The author's daughter on her way to her first sleepover.

When I was growing up, sleepovers were a rite of passage. Although sleepovers are now a controversial topic, I didn't want to deny my kids the same experiences I had.

I let them start having sleepovers as kindergartners, but we put one important non-negotiable rule in place.

I loved sleepovers growing up

Some of my fondest childhood memories involve shimmying into my sleeping bag, holding a flashlight, and laughing with my friends until our eyes became too heavy with happy exhaustion to keep them open any longer.

During these sleepovers, my friends and I watched movies, played games, and snuck snacks late into the night. Many of the rules my friends and I dutifully followed in our everyday lives vanished once the sun went down. Often, we had no bedtime, and junk food was no longer off-limits.

I loved sleepovers so much that I requested a slumber party to celebrate every birthday.

Once I became a parent, I looked forward to hosting sleepovers

As a parent, I looked forward to my children experiencing the same joy that sleepovers had brought me as a child. As kindergarteners, they already had strong friendships. I knew most of the parents of their close friends well, and I started inviting their friends to spend the night.

Some parents thought their kids were too young to start sleepovers in kindergarten, but others gladly allowed their kids to spend the night on a futon in my basement, appreciating the freedom to have a date night or spend one-on-one time with a sibling without having to hire a sitter. Watching my kids enjoy pizza and movies past their bedtime always brought a smile to my face.

More kids than I can count had their first sleepover at my house, and I loved that so many parents and kids felt so comfortable with my family.

My kids started sleeping at friends' houses, too

At first, my kids preferred hosting sleepovers at our house, where they felt most comfortable. I never pushed my kids to sleep over someone else's house. However, I let them know that whenever they were ready, their friends were eager to host them for the night. Before their kindergarten year was over, each of my kids decided to pack their bags, grab their pillows, and have their first sleepover.

There is one non-negotiable rule my kids had to follow

As a 5-year-old, my daughter and I made the walk down the block and around the corner together for her first sleepover. She told me that she was equal parts nervous and excited.

I reminded her of my one non-negotiable rule she had to follow.

No matter what, if she started to feel uncomfortable for any reason, even in the middle of the night, she had to call me and let me know she wanted to be picked up.

My kids know that I will always pick them up from sleepovers any time

To make both my kids and me feel better, whenever they head out for a sleepover, whether as kindergartners or teens, I remind them that I will pick them up, no questions asked. This reassures both of us.

When my kids were younger, I always let the host parents know that I expected my kids to be able to use the phone to call me at any hour, even if that meant waking them up in the middle of the night. No one ever took issue with this request. If they had, I would have called off the sleepover immediately.

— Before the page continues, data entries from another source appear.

(* ===== verification/Float64.v ===== *)
(** * Double-precision arithmetic

    The operands of the program's floating-point operations (jump hash,
    exponential backoff, error rates) are not negative and far from overflow
    and underflow, so a double is represented by an exact dyadic number
    [m * 2^e] and each operation rounds the exact rational result to 53 bits,
    nearest, ties to even. *)
From S2P Require Import Prelude.

(** ** Positive double-precision numbers *)

Record f64 := mkF64 { f_m : Z; f_e : Z }.

(** [n / d] rounded to the nearest integer, ties to even. *)
Definition rne (n d : Z) : Z :=
  let q := n / d in
  let r := n mod d in
  if 2 * r <? d then q
  else if d <? 2 * r then q + 1
  else if Z.even q then q else q + 1.

(** The exponent that leaves 53 bits in front of the point. *)
Definition f64_exp (n d : Z) : Z :=
  let k := Z.log2 n - Z.log2 d in
  if n * 2 ^ (Z.max 0 (- k)) <? d * 2 ^ (Z.max 0 k) then k - 53 else k - 52.

(** The positive rational [n / d] rounded to double precision. *)
Definition f64_round (n d : Z) : f64 :=
  let e := f64_exp n d in
  mkF64 (rne (n * 2 ^ (Z.max 0 (- e))) (d * 2 ^ (Z.max 0 e))) e.

(** [float64(z)] of an integer below 2^53, [x / y] and [x * y]. *)
Definition f64_of_Z (z : Z) : f64 := mkF64 z 0.
Definition f64_div (x y : f64) : f64 :=
  let e := f_e x - f_e y in
  f64_round (f_m x * 2 ^ Z.max 0 e) (f_m y * 2 ^ Z.max 0 (- e)).
Definition f64_mul (x y : f64) : f64 :=
  let e := f_e x + f_e y in
  f64_round (f_m x * f_m y * 2 ^ Z.max 0 e) (2 ^ Z.max 0 (- e)).
(** [int64(x)]: truncation. *)
Definition f64_trunc (x : f64) : Z := (f_m x * 2 ^ Z.max 0 (f_e x)) / 2 ^ Z.max 0 (- f_e x).

(** ** Rounding *)

Lemma rne_ge n d k : 0 < d -> k * d <= n -> k <= rne n d.
Proof.
  intros Hd Hk. assert (k <= n / d) by (apply Z.div_le_lower_bound; lia).
  unfold rne. split_matches; lia.
Qed.

Lemma rne_le n d k : 0 < d -> n <= k * d -> rne n d <= k.
Proof.
  intros Hd Hk. unfold rne.
  pose proof (Z.div_mod n d ltac:(lia)). pose proof (Z.mod_pos_bound n d Hd).
  split_matches; zbool; nia.
Qed.

Lemma pow2_pos e : 0 < 2 ^ Z.max 0 e.
Proof. apply Z.pow_pos_nonneg; lia. Qed.

(** [d * 2^k <= n] with the power moved to the side where it is an integer. *)
Definition scaled_le (d k n : Z) : Prop := d * 2 ^ Z.max 0 k <= n * 2 ^ Z.max 0 (- k).

Lemma scaled_le_shift d k n s :
  0 <= s -> scaled_le d k n -> scaled_le (2 ^ s * d) (k - s) n.
Proof.
  unfold scaled_le. intros Hs H.
  destruct (Z.le_gt_cases s k).
  - rewrite !Z.max_r, !Z.max_l in * by lia.
    replace (2 ^ k) with (2 ^ s * 2 ^ (k - s)) in H by (rewrite <- Z.pow_add_r by lia; f_equal; lia). lia.
  - rewrite (Z.max_l 0 (k - s)), (Z.max_r 0 (- (k - s))) by lia.
    replace (2 ^ (- (k - s))) with (2 ^ Z.max 0 (- k) * 2 ^ (s - Z.max 0 k))
      by (rewrite <- Z.pow_add_r by lia; f_equal; lia).
    replace (2 ^ s) with (2 ^ Z.max 0 k * 2 ^ (s - Z.max 0 k))
      by (rewrite <- Z.pow_add_r by lia; f_equal; lia).
    pose proof (Z.pow_pos_nonneg 2 (s - Z.max 0 k) ltac:(lia) ltac:(lia)). nia.
Qed.

Lemma scaled_le_log2 n d : 0 < n -> 0 < d -> scaled_le d (Z.log2 n - Z.log2 d - 1) n.
Proof.
  intros Hn Hd. unfold scaled_le.
  pose proof (Z.log2_spec n Hn) as [Ln _]. pose proof (Z.log2_spec d Hd) as [_ Ud].
  pose proof (Z.log2_nonneg n). pose proof (Z.log2_nonneg d).
  set (k := Z.log2 n - Z.log2 d - 1).
  pose proof (pow2_pos k). pose proof (pow2_pos (- k)).
  assert (2 ^ Z.succ (Z.log2 d) * 2 ^ Z.max 0 k = 2 ^ Z.log2 n * 2 ^ Z.max 0 (- k)) as E
    by (rewrite <- !Z.pow_add_r by lia; f_equal; lia).
  nia.
Qed.

(** The scaled quotient has 53 bits before the point. *)
Lemma f64_exp_scaled n d : 0 < n -> 0 < d -> scaled_le (2 ^ 52 * d) (f64_exp n d) n.
Proof.
  intros Hn Hd. unfold f64_exp. set (k := Z.log2 n - Z.log2 d).
  destruct (_ <? _) eqn:E; zbool.
  - replace (k - 53) with (k - 1 - 52) by lia.
    apply scaled_le_shift; [lia|]. by apply scaled_le_log2.
  - apply scaled_le_shift; [lia|]. done.
Qed.

(** Rounding is monotone at integers up to 2^53, which are representable:
    a quotient that is at least [k] rounds to at least [k]. *)
Lemma f64_round_ge n d k :
  0 < n -> 0 < d -> 0 <= k <= 2 ^ 53 -> k * d <= n ->
  k * 2 ^ Z.max 0 (- f_e (f64_round n d)) <= f_m (f64_round n d) * 2 ^ Z.max 0 (f_e (f64_round n d)).
Proof.
  intros Hn Hd Hk Hle. pose proof (f64_exp_scaled n d Hn Hd) as Hs. unfold scaled_le in Hs.
  unfold f64_round. cbn [f_m f_e]. set (e := f64_exp n d) in *.
  pose proof (pow2_pos e). pose proof (pow2_pos (- e)).
  destruct (Z.le_gt_cases e 0).
  - rewrite (Z.max_l 0 e) in * by lia. change (2 ^ 0) with 1 in *. rewrite !Z.mul_1_r in *.
    apply rne_ge; [lia|nia].
  - rewrite (Z.max_l 0 (- e)) in * by lia. change (2 ^ 0) with 1 in *. rewrite !Z.mul_1_r in *.
    assert (2 ^ 52 <= rne n (d * 2 ^ Z.max 0 e)) by (apply rne_ge; nia).
    assert (2 ^ 1 <= 2 ^ Z.max 0 e) by (apply Z.pow_le_mono_r; lia).
    change (2 ^ 53) with (2 ^ 52 * 2) in Hk. nia.
Qed.

Lemma f64_trunc_ge x k :
  k * 2 ^ Z.max 0 (- f_e x) <= f_m x * 2 ^ Z.max 0 (f_e x) -> k <= f64_trunc x.
Proof. intros H. apply Z.div_le_lower_bound; [apply pow2_pos|lia]. Qed.

(** Rounding is monotone at powers of two as well. *)
Lemma f64_round_le n d k :
  0 < n -> 0 < d -> 0 <= k -> n <= 2 ^ k * d ->
  f_m (f64_round n d) * 2 ^ Z.max 0 (f_e (f64_round n d)) <= 2 ^ k * 2 ^ Z.max 0 (- f_e (f64_round n d)).
Proof.
  intros Hn Hd Hk Hle. pose proof (f64_exp_scaled n d Hn Hd) as Hs. unfold scaled_le in Hs.
  unfold f64_round. cbn [f_m f_e]. set (e := f64_exp n d) in *.
  pose proof (pow2_pos e). pose proof (pow2_pos (- e)).
  destruct (Z.le_gt_cases e 0).
  - rewrite (Z.max_l 0 e) in * by lia. change (2 ^ 0) with 1 in *. rewrite !Z.mul_1_r in *.
    apply rne_le; [lia|nia].
  - rewrite (Z.max_l 0 (- e)), (Z.max_r 0 e) in * by lia. change (2 ^ 0) with 1 in *.
    rewrite !Z.mul_1_r in *.
    assert (2 ^ (52 + e) <= 2 ^ k) as Hp by (rewrite Z.pow_add_r by lia; nia).
    apply Z.pow_le_mono_r_iff in Hp; [|lia..].
    assert (2 ^ k = 2 ^ (k - e) * 2 ^ e) as Ek by (rewrite <- Z.pow_add_r by lia; f_equal; lia).
    rewrite Ek in Hle |- *. apply Z.mul_le_mono_nonneg_r; [lia|]. apply rne_le; [nia|].
    replace (2 ^ (k - e) * (d * 2 ^ e)) with (2 ^ (k - e) * 2 ^ e * d) by ring. done.
Qed.

(** ** Sums, differences, comparison *)

(** A double as a fraction. *)
Definition f_num (x : f64) : Z := f_m x * 2 ^ Z.max 0 (f_e x).
Definition f_den (x : f64) : Z := 2 ^ Z.max 0 (- f_e x).

(** [x + y], [x - y] where [y <= x], [x <= y]. *)
Definition f64_add (x y : f64) : f64 :=
  f64_round (f_num x * f_den y + f_num y * f_den x) (f_den x * f_den y).
Definition f64_sub (x y : f64) : f64 :=
  f64_round (f_num x * f_den y - f_num y * f_den x) (f_den x * f_den y).
Definition f64_leb (x y : f64) : bool := f_num x * f_den y <=? f_num y * f_den x.

(** [float64(z)] of any non-negative [int64]. *)
Definition f64_of_int64 (z : Z) : f64 := f64_round z 1.

(** The value lies between two integers. *)
Definition between (a b : Z) (x : f64) : Prop := a * f_den x <= f_num x <= b * f_den x.

Lemma f_den_pos x : 0 < f_den x.
Proof. apply pow2_pos. Qed.

Lemma f64_round_0 d : 0 < d -> f_m (f64_round 0 d) = 0.
Proof. intros Hd. unfold f64_round. cbn [f_m]. rewrite Z.mul_0_l. unfold rne.
  rewrite Z.div_0_l, Z.mod_0_l by (pose proof (pow2_pos (f64_exp 0 d)); nia).
  pose proof (pow2_pos (f64_exp 0 d)). by rewrite (proj2 (Z.ltb_lt _ _)) by nia.
Qed.

(** Rounding is monotone at the integers up to 2^53. *)
Lemma f64_round_between n d a b :
  0 <= n -> 0 < d -> 0 <= a -> b <= 2 ^ 53 -> a * d <= n <= b * d -> between a b (f64_round n d).
Proof.
  intros Hn Hd Ha Hb [Hl Hu]. unfold between, f_num, f_den.
  destruct (decide (n = 0)) as [->|Hn0].
  { rewrite f64_round_0 by done. pose proof (pow2_pos (- f_e (f64_round 0 d))). nia. }
  split; [apply f64_round_ge; nia|].
  pose proof (f64_exp_scaled n d ltac:(lia) Hd) as Hs. unfold scaled_le in Hs.
  destruct (Z.le_gt_cases (f64_exp n d) 0) as [He|He].
  - unfold f64_round. cbn [f_m f_e]. set (e := f64_exp n d) in *. pose proof (pow2_pos (- e)).
    rewrite (Z.max_l 0 e) in * by lia. change (2 ^ 0) with 1 in *. rewrite !Z.mul_1_r in *.
    apply rne_le; [lia|nia].
  - assert (2 ^ 1 <= 2 ^ Z.max 0 (f64_exp n d)) by (apply Z.pow_le_mono_r; lia).
    rewrite (Z.max_l 0 (- f64_exp n d)) in Hs by lia. change (2 ^ 0) with 1 in Hs.
    change (2 ^ 53) with (2 ^ 52 * 2) in Hb. assert (b = 2 ^ 53) as -> by (change (2 ^ 53) with (2 ^ 52 * 2); nia).
    apply f64_round_le; lia.
Qed.

Lemma between_of_Z z : between z z (f64_of_Z z).
Proof. unfold between, f_num, f_den. cbn [f_m f_e f64_of_Z]. change (Z.max 0 (- 0)) with 0. rewrite Z.max_id. lia. Qed.

Lemma f64_add_between a b c d x y :
  0 <= a -> 0 <= c -> b + d <= 2 ^ 53 -> between a b x -> between c d y -> between (a + c) (b + d) (f64_add x y).
Proof.
  unfold between. intros Ha Hc Hb [Xl Xu] [Yl Yu]. pose proof (f_den_pos x) as Px. pose proof (f_den_pos y) as Py.
  apply (Z.mul_le_mono_nonneg_r _ _ (f_den y)) in Xl, Xu; [|lia..].
  apply (Z.mul_le_mono_nonneg_r _ _ (f_den x)) in Yl, Yu; [|lia..].
  assert (0 < f_den x * f_den y) by (by apply Z.mul_pos_pos).
  assert (0 <= a * (f_den x * f_den y)) by (apply Z.mul_nonneg_nonneg; lia).
  assert (0 <= c * (f_den x * f_den y)) by (apply Z.mul_nonneg_nonneg; lia).
  apply f64_round_between; lia.
Qed.

Lemma f64_sub_between a b c d x y :
  d <= a -> 0 <= c -> b - c <= 2 ^ 53 -> between a b x -> between c d y -> between (a - d) (b - c) (f64_sub x y).
Proof.
  unfold between. intros Ha Hc Hb [Xl Xu] [Yl Yu]. pose proof (f_den_pos x) as Px. pose proof (f_den_pos y) as Py.
  apply (Z.mul_le_mono_nonneg_r _ _ (f_den y)) in Xl, Xu; [|lia..].
  apply (Z.mul_le_mono_nonneg_r _ _ (f_den x)) in Yl, Yu; [|lia..].
  assert (0 < f_den x * f_den y) by (by apply Z.mul_pos_pos).
  assert (0 <= (a - d) * (f_den x * f_den y)) by (apply Z.mul_nonneg_nonneg; lia).
  apply f64_round_between; lia.
Qed.

(** [x * y] is the rounded product of the fractions. *)
Lemma f64_mul_between a b x y :
  0 <= a -> b <= 2 ^ 53 -> 0 <= f_num x -> 0 <= f_num y ->
  a * (f_den x * f_den y) <= f_num x * f_num y <= b * (f_den x * f_den y) ->
  between a b (f64_mul x y).
Proof.
  unfold f_num, f_den. intros Ha Hb Hx Hy H. unfold f64_mul.
  pose proof (pow2_pos (f_e x)). pose proof (pow2_pos (f_e y)).
  pose proof (pow2_pos (- f_e x)). pose proof (pow2_pos (- f_e y)). pose proof (pow2_pos (f_e x + f_e y)).
  pose proof (pow2_pos (- (f_e x + f_e y))).
  assert (2 ^ Z.max 0 (f_e x) * 2 ^ Z.max 0 (f_e y) * 2 ^ Z.max 0 (- (f_e x + f_e y)) =
          2 ^ Z.max 0 (f_e x + f_e y) * (2 ^ Z.max 0 (- f_e x) * 2 ^ Z.max 0 (- f_e y))) as E
    by (rewrite <- !Z.pow_add_r by lia; f_equal; lia).
  revert H Hx Hy E. set (Px := 2 ^ Z.max 0 (f_e x)) in *. set (Py := 2 ^ Z.max 0 (f_e y)) in *.
  set (Dx := 2 ^ Z.max 0 (- f_e x)) in *. set (Dy := 2 ^ Z.max 0 (- f_e y)) in *.
  set (P := 2 ^ Z.max 0 (f_e x + f_e y)) in *. set (D := 2 ^ Z.max 0 (- (f_e x + f_e y))) in *.
  intros [Hl Hu] Hx Hy E. assert (0 < Dx * Dy) as HD by nia.
  assert (0 <= f_m x) by nia. assert (0 <= f_m y) by nia.
  apply f64_round_between; [nia|done..|].
  assert (f_m x * f_m y * P * (Dx * Dy) = f_m x * Px * (f_m y * Py) * D) as E2
    by (transitivity (f_m x * f_m y * (P * (Dx * Dy))); [ring|rewrite <- E; ring]).
  split; apply (Z.mul_le_mono_pos_r _ _ (Dx * Dy)); try done; rewrite E2.
  - replace (a * D * (Dx * Dy)) with (a * (Dx * Dy) * D) by ring. apply Z.mul_le_mono_nonneg_r; lia.
  - replace (b * D * (Dx * Dy)) with (b * (Dx * Dy) * D) by ring. apply Z.mul_le_mono_nonneg_r; lia.
Qed.

Lemma f64_trunc_between a b x : between a b x -> a <= f64_trunc x <= b.
Proof.
  unfold between, f64_trunc. fold (f_num x) (f_den x). intros []. pose proof (f_den_pos x).
  split; [apply Z.div_le_lower_bound|apply Z.div_le_upper_bound]; lia.
Qed.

Now that my kids are older, they have their own phones and know they can, and should, use them if they want to leave a sleepover. My kids all know that when they are at sleepovers, I leave my phone on all night in case they need me. They also know that if they want an easy out, I will take the blame, telling the host family that there is a family emergency or an important event I had forgotten about so they don't need to feel embarrassed about being picked up or feel as though they owe a host family an explanation that might make them feel uncomfortable.

I keep my word

Most sleepovers go off without a hitch. However, when my son was in sixth grade, my phone started ringing in the middle of the night. Groggily, I picked up to hear my son telling me he wanted to come home right away. I got in the car in my pajamas to pick him up, letting my son know that he didn't have to tell me what had happened, but that I was glad he called. I told him that I would tell the host family that I needed him to come home, but wouldn't elaborate.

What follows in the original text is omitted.